* [Prompt] Your output should be the lines of the entries below, exactly, from the first one through the line that holds "split; [reflexivity |]. split;".

[Opening Supplied material section]

(** Eva signs up with the email of Ana. *)
Lemma X3_signup_succeeds_iff_witness :
  status (response (POST_api_signup env farm
                      (request None (registration "eva" "ana@finca.cr"
                                       "secret3")))) = 201%Z.
Proof.
  apply X3_signup_succeeds_iff.
  exists {| username := "eva"; email := "ana@finca.cr"; password := "secret3" |}.
  split; [reflexivity |]. split; [reflexivity |].
  split; simpl; intros [? | [? | []]]; discriminate.
Defined.

(** Eva sends an id and a hash of her own choosing along. *)
Lemma X4_signup_reads_three_fields_witness :
  POST_api_signup env farm
    (request None (registration "eva" "eva@finca.cr" "secret3"))
  = POST_api_signup env farm
      (request None
         (object [("username", JStr "eva"); ("email", JStr "eva@finca.cr");
                  ("password", JStr "secret3"); ("id", JStr "7d9f0c7e-0001");
                  ("passwordHash", JStr "salt$1terces")])).
Proof.
  eapply X4_signup_reads_three_fields; reflexivity.
Defined.

(** Eva signs up, then logs in. *)
Lemma X5_signup_then_login_witness :
  status
    (response
       (POST_api_login env
          (db_after (POST_api_signup env farm
                       (request None (registration "eva" "eva@finca.cr"
                                        "secret3"))))
          (request None (credentials "eva" "secret3")))) = 200%Z.
Proof.
  rewrite (X5_signup_then_login env env farm
             (request None (registration "eva" "eva@finca.cr" "secret3"))
             (request None (credentials "eva" "secret3"))
             {| username := "eva"; email := "eva@finca.cr";
                password := "secret3" |});
    try reflexivity.
  discriminate.
Defined.

(** The token Ana gets is hers. *)
Lemma X6_token_only_for_stored_user_witness :
  ∃ u, In u (users farm) ∧ User.username u = "ana" ∧
       ana_token = jwt_sign "s3cr3t" 2000 (User.id u) (User.username u) one_hour.
Proof.
  destruct (X6_token_only_for_stored_user env farm
              (request None (credentials "ana" "secret1")) ana_token)
    as (u & Hu & Hname & _ & _ & Htoken).
  - reflexivity.
  - exists u. split; [exact Hu |]. split; [exact Hname | exact Htoken].
Defined.

(** [Token] instead of [Bearer], and a trailing word. *)
Lemma X7_only_the_second_field_counts_witness :
  GET_api_animals env farm
    (request (Some ("Token " +:+ ana_token +:+ " please")) JNull)
  = GET_api_animals env farm (request (bearer ana_token) JNull).
Proof.
  refine (proj1 (proj2 (X7_only_the_second_field_counts env farm
            (request (bearer ana_token) JNull)
            (request (Some ("Token " +:+ ana_token +:+ " please")) JNull)
            "Bearer" "Token" ana_token "" " please" _ _ _ _ _ _ _ _))).
  - reflexivity.
  - reflexivity.
  - reflexivity.
  - by left.
  - right. by exists "please".
  - reflexivity.
  - reflexivity.
  - reflexivity.
Defined.

(** Ana's token, issued at 2000: good at 2000, stale at 5600. *)
Lemma X8_token_opens_routes_for_an_hour_witness :
  authenticateToken env (request (bearer ana_token) JNull)
  = next {| authorization := bearer ana_token; body := JNull;
            user := Some ana_payload |} ∧
  GET_api_animals
    {| JWT_SECRET := "s3cr3t"; now := 5600; gen_random_uuid := "";
       salt := ""; db_fault := None |}
    farm (request (bearer ana_token) JNull)
  = respond 403 (error "Token inválido") farm [].
Proof.
  split.
  - refine (proj1 (proj1 (X8_token_opens_routes_for_an_hour env farm
              (request (bearer ana_token) JNull) (User.id ana) "ana" 2000
              _ _ _ _) _)).
    + reflexivity.
    + reflexivity.
    + discriminate.
    + reflexivity.
    + simpl. lia.
  - refine (proj1 (proj2 (X8_token_opens_routes_for_an_hour
              {| JWT_SECRET := "s3cr3t"; now := 5600; gen_random_uuid := "";
                 salt := ""; db_fault := None |}
              farm (request (bearer ana_token) JNull) (User.id ana) "ana" 2000
              _ _ _ _) _)).
    + reflexivity.
    + reflexivity.
    + discriminate.
    + reflexivity.
    + simpl. lia.
Defined.

(** A token that verifies and names nobody. *)
Lemma X9_empty_id_is_not_authenticated_witness :
  @GET_api_animals toy_nobody env farm (request (Some "Bearer nobody") JNull)
  = respond 401 (error "Usuario no autenticado.") farm [].
Proof.
  refine (proj1 (@X9_empty_id_is_not_authenticated toy_nobody env farm
                   (request (Some "Bearer nobody") JNull) "nobody" nobody
                   _ _ _ _)).
  - reflexivity.
  - discriminate.
  - reflexivity.
  - reflexivity.
Defined.


(** Ana forgets the sex of the calf. *)
Lemma X11_animal_body_is_validated_witness :
  ∃ errs,
    POST_api_animals env farm
      (request (bearer ana_token) (object [("codigoUnico", JStr "CR-004")]))
    = respond 400 (errors errs) farm [].
Proof.
  destruct (X11_animal_body_is_validated env farm
              (request (bearer ana_token)
                 (object [("codigoUnico", JStr "CR-004")]))
              ana_token ana_payload) as [Hfails Hanswer];
    try reflexivity; try discriminate.
  destruct Hfails as [errs Herrs].
  - right. intros s. discriminate.
  - exists errs. by apply Hanswer.
Defined.

(** Ana registers a calf under the code of her first cow. *)
Lemma X12_animal_conflicts_answer_500_witness :
  POST_api_animals env farm (request (bearer ana_token) (JObj twin))
  = respond 500 (error (unique_violation "animals_codigo_unico_unique"))
      {| users := users farm; animals := animals farm; animals_id_seq := 4 |}
      [insert_into_animals
         {| Pg.userId := User.id ana; Pg.codigoUnico := "CR-001";
            Pg.nombre := None; Pg.raza := None; Pg.sexo := "M";
            Pg.fechaNacimiento := None |}].
Proof.
  destruct (X12_animal_conflicts_answer_500 env farm
              (request (bearer ana_token) (JObj twin))
              ana_token ana_payload
              {| Zod.codigoUnico := "CR-001"; Zod.nombre := None;
                 Zod.raza := None; Zod.sexo := "M";
                 Zod.fechaNacimiento := None |})
    as (m & _ & Hanswer & _ & Hfree).
  - reflexivity.
  - discriminate.
  - reflexivity.
  - discriminate.
  - reflexivity.
  - reflexivity.
  - left. by left.
  - destruct Hfree as [Hm _].
    + simpl. intros [? | [? | [? | []]]]; discriminate.
    + rewrite Hanswer, Hm; [reflexivity | by left].
Defined.

(** Eva fills in the Register page. *)
Lemma X14_register_page_cannot_register_witness :
  Pages.handleRegister (Pages.backend env farm) "eva" "secret3"
  = [Pages.setMessage "Error desconocido"] ∧
  Pages.handleRegister offline "ev" "secret3"
  = [Pages.setMessage "Usuario debe tener al menos 3 caracteres"].
Proof.
  destruct (X14_register_page_cannot_register env farm offline "eva" "secret3")
    as (_ & _ & _ & Hserver).
  destruct (X14_register_page_cannot_register env farm offline "ev" "secret3")
    as (_ & Hshort & _).
  split.
  - apply Hserver; simpl; lia.
  - apply Hshort. simpl. lia.
Defined.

[Closing Supplied material section]

* [Answer]
(** Eva signs up with the email of Ana. *)
Lemma X3_signup_succeeds_iff_witness :
  status (response (POST_api_signup env farm
                      (request None (registration "eva" "ana@finca.cr"
                                       "secret3")))) = 201%Z.
Proof.
  apply X3_signup_succeeds_iff.
  exists {| username := "eva"; email := "ana@finca.cr"; password := "secret3" |}.
  split; [reflexivity |]. split; [reflexivity |].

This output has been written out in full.